Orbital characteristics
- Epoch 31 July 2016 (JD 2457600.5)
- Uncertainty parameter 0
- Observation arc: 87.27 yr (31874 d)
- Aphelion: 2.61963 AU (391.891 Gm)
- Perihelion: 1.86231 AU (278.598 Gm)
- Semi-major axis: 2.24097 AU (335.244 Gm)
- Eccentricity: 0.16897
- Orbital period (sidereal): 3.35 yr (1225.3 d)
- Average orbital speed: 19.9 km/s
- Mean anomaly: 86.6748°
- Mean motion: 0° 17^{m} 37.673^{s} / day
- Inclination: 2.42916°
- Longitude of ascending node: 161.661°
- Argument of perihelion: 172.807°

Physical characteristics
- Dimensions: 5 - 12 km
- Synodic rotation period: 5.345 h (0.2227 d)
- Absolute magnitude (H): 12.5

= 315 Constantia =

Main-belt asteroid

315 Constantia is a stony background asteroid from the inner region of the asteroid belt, approximately 6.5 km in diameter.

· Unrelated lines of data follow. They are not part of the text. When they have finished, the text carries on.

(** * Moltgram SDK (TypeScript): the request execution core

    A shallow embedding of [HttpClient], [MoltgramClient.validateConfig],
    the error classes of [utils/errors] and [validateApiKey] of
    [utils/validators], with the properties of the request executor:
    the status-to-error table, the retry decision, the backoff delay, the
    rate-limit snapshot and the URL builder.

    Conventions.  JavaScript numbers that the code only uses as integers
    (status codes, attempt indices, delays in milliseconds, seconds) are [Z];
    a number that may be [NaN] (the result of [parseInt]) is [number]; a
    number a caller passes to a validator is a rational, an infinity or
    [NaN].
    Strings are [string]s of bytes (UTF-8).  An optional field or an
    [undefined] value is an [option]. *)

From Stdlib Require Import ZArith List String Ascii Bool Lia.
From Stdlib Require Import DecimalString QArith.
Import ListNotations.
Open Scope string_scope.
Open Scope Z_scope.

(** ** JavaScript primitives used by the client *)

Module Js.

(** A JavaScript number restricted to the integers, plus [NaN]. *)
Inductive number : Type :=
| Num (z : Z)
| NaN.

(** [String(z)] for an integer. *)
Definition string_of_Z (z : Z) : string :=
  NilZero.string_of_int (Z.to_int z).

(** [String(n)]. *)
Definition string_of_number (n : number) : string :=
  match n with
  | Num z => string_of_Z z
  | NaN => "NaN"
  end.

(** Truthiness of a string: only the empty string is falsy. *)
Definition truthy_string (s : string) : bool :=
  match s with
  | EmptyString => false
  | String _ _ => true
  end.

(** Truthiness of an optional string ([undefined] is falsy). *)
Definition truthy (o : option string) : bool :=
  match o with
  | Some s => truthy_string s
  | None => false
  end.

It was discovered by Austrian astronomer Johann Palisa at the Vienna Observatory on 4 September 1891. The asteroid is a member of the Flora family. It is spinning with a rotation period of 5.345±0.003 hours and shows a brightness variation of 0.57±0.2 in magnitude.